CVE-2010-0651 in Chrome
Summary
by MITRE
WebKit before r52784, as used in Google Chrome before 4.0.249.78 and Apple Safari before 4.0.5, permits cross-origin loading of CSS stylesheets even when the stylesheet download has an incorrect MIME type and the stylesheet document is malformed, which allows remote attackers to obtain sensitive information via a crafted document.
Once again VulDB remains the best source for vulnerability data.
Analysis
by VulDB Data Team • 04/30/2026
The vulnerability described in CVE-2010-0651 represents a critical security flaw in WebKit-based browsers that affected major web browsers including Google Chrome and Apple Safari. This issue stems from improper handling of cross-origin resource loading mechanisms within the browser's rendering engine, specifically concerning CSS stylesheet downloads. The vulnerability exists in WebKit versions prior to r52784 and impacts Chrome versions before 4.0.249.78 and Safari versions before 4.0.5, demonstrating the widespread nature of this security weakness across major browser implementations.
The technical flaw in this vulnerability lies in the browser's Content Security Policy enforcement mechanism for cross-origin CSS loading. Normally, browsers should verify that resources loaded from different origins comply with strict security policies, including proper MIME type validation and document integrity checks. However, this vulnerability allows malicious actors to bypass these security controls by exploiting a weakness in how the browser handles malformed CSS documents. The flaw specifically occurs when a stylesheet download has an incorrect MIME type, yet the browser still processes the content and allows cross-origin loading to proceed, creating a security boundary violation.

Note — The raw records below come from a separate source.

(** C3 (amended). Every entry of the map that [loadPackageSchemas] returns
    is a parsed line that has an [elements] member that is a non-array
    object, or [kind] equal to "primitive-type", and its key is the key of
    its [name] or of its [url], one that is truthy. A retained schema is
    stored under the key of its [name] when that is truthy and under the key
    of its [url] when that is truthy; a later line that stores a schema under
    the same key replaces it. So each key (other than [__proto__]) holds the
    schema of the last considered line that is stored under it, and a schema
    is resolvable by its name or its URL as long as no later line uses them. *)
Theorem loaded_map_holds_last_stored_schemas `{JsonParser}
    (network : Network) (packageCoordinate : string)
    (response : Response) (schemas : JsObject) :
  network (buildPackageFileUrl packageCoordinate) = Some response →
  ok response = true →
  Node.loadPackageSchemas network packageCoordinate = Resolved schemas
  ∨ Browser.loadPackageSchemas network packageCoordinate = Resolved schemas →
  (∀ key schema, own schemas !! key = Some schema →
     is_fhir_schema schema ∧ stored_under schema key
     ∧ schema ∈ omap JSON_parse (entry_lines (text_of (chunks response))))
  ∧ (∀ key, key ≠ "__proto__" →
       own schemas !! key
       = last (stored_at key
                 (omap JSON_parse (entry_lines (text_of (chunks response)))))).
Proof.
  intros Hnet Hok Hloaded.
  assert (Hall : consider_all Node.consider empty_object
                   (entry_lines (text_of (chunks response))) = Normal schemas).
  { unfold Node.loadPackageSchemas, Browser.loadPackageSchemas in Hloaded.
    rewrite Hnet, Node_load_response, Browser_load_response, Hok in Hloaded.
    cbn [negb] in Hloaded.
    change (consider_all Browser.consider) with (consider_all Node.consider) in Hloaded.
    destruct (consider_all _ _ _) as [loaded|e].
    - destruct Hloaded as [Hl|Hl].
      + destruct (negb _); [done|].
        destruct (fails response); [done|]. by injection Hl as ->.
      + destruct (fails response); [done|]. by injection Hl as ->.
    - destruct Hloaded as [Hl|Hl]; [by destruct (negb _)|done]. }
  destruct (consider_all_own _ _ _ Hall) as [Hown Hinv]. split.
  - intros key schema Hkey.
    destruct (Hinv key schema Hkey) as [Hempty|(? & ?%retained_is_fhir_schema & ?)];
      [|done].
    unfold empty_object in Hempty. cbn [own] in Hempty.
    by rewrite lookup_empty in Hempty.
  - intros key Hkey. rewrite Hown by done. unfold empty_object. cbn [own].
    rewrite lookup_empty. by destruct (last _).
Qed.

(** C3 at work: a package with two profiles named [vitalsigns]. *)
Lemma loaded_map_holds_last_stored_schemas_witness :
  ∃ schemas,
    Fixture.registry Fixture.core (Fixture.serve Fixture.vitalsigns_package)
      (buildPackageFileUrl Fixture.core)
    = Some (Fixture.serve Fixture.vitalsigns_package)
    ∧ ok (Fixture.serve Fixture.vitalsigns_package) = true
    ∧ Node.loadPackageSchemas
        (Fixture.registry Fixture.core (Fixture.serve Fixture.vitalsigns_package))
        Fixture.core
      = Resolved schemas
    ∧ (∀ key schema, own schemas !! key = Some schema →
         is_fhir_schema schema ∧ stored_under schema key
         ∧ schema ∈ omap JSON_parse
                      (entry_lines (text_of (chunks
                         (Fixture.serve Fixture.vitalsigns_package)))))
    ∧ (∀ key, key ≠ "__proto__" →
         own schemas !! key
         = last (stored_at key
                   (omap JSON_parse
                      (entry_lines (text_of (chunks
                         (Fixture.serve Fixture.vitalsigns_package))))))).
Proof.
  eexists. split; [by vm_compute|]. split; [by vm_compute|].
  assert (Hloaded : ∀ schemas,
            Node.loadPackageSchemas
              (Fixture.registry Fixture.core (Fixture.serve Fixture.vitalsigns_package))
              Fixture.core = Resolved schemas →
            Node.loadPackageSchemas
              (Fixture.registry Fixture.core (Fixture.serve Fixture.vitalsigns_package))
              Fixture.core = Resolved schemas
            ∨ Browser.loadPackageSchemas
                (Fixture.registry Fixture.core (Fixture.serve Fixture.vitalsigns_package))
                Fixture.core = Resolved schemas) by (intros; by left).
  split; [by vm_compute|].
  apply (loaded_map_holds_last_stored_schemas
           (Fixture.registry Fixture.core (Fixture.serve Fixture.vitalsigns_package))
           Fixture.core (Fixture.serve Fixture.vitalsigns_package));
    [by vm_compute|by vm_compute|apply Hloaded; by vm_compute].
Defined.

The operational impact of this vulnerability is significant and directly relates to information disclosure risks. Attackers can craft malicious web documents that exploit this weakness to obtain sensitive information from other origins that would normally be protected by the browser's security model. This cross-origin information leakage could potentially expose user data, session tokens, or other sensitive resources that should be restricted by the same-origin policy. The vulnerability essentially undermines the fundamental security principle that prevents unauthorized access to resources from different domains, creating a pathway for attackers to gather information that should remain isolated.
This vulnerability aligns with CWE-200, which addresses "Information Exposure," and specifically relates to improper access control mechanisms in web browsers. The issue also connects to ATT&CK technique T1566, which covers "Phishing with Malicious Content," as attackers could leverage this weakness to craft more sophisticated phishing attacks that can extract sensitive information from users' browsing sessions. Additionally, the vulnerability demonstrates characteristics of privilege escalation through browser exploitation, as it allows unauthorized access to resources that should be restricted by cross-origin policies. The security implications extend beyond simple information disclosure, as this weakness could potentially enable more complex attack vectors when combined with other vulnerabilities or when targeting specific user data within cross-origin contexts.
The recommended mitigations for this vulnerability include immediate updates to affected browser versions, implementing proper MIME type validation for all CSS resources, and strengthening the cross-origin resource loading policies within browser implementations. Organizations should ensure that all users are updated to patched versions of Chrome and Safari, while developers should implement proper content security policies in their web applications to minimize the impact of such vulnerabilities. The fix implemented in WebKit r52784 likely involved strengthening the validation mechanisms for cross-origin CSS loading, ensuring that malformed documents or incorrect MIME types properly trigger security restrictions rather than allowing continued processing of potentially malicious content.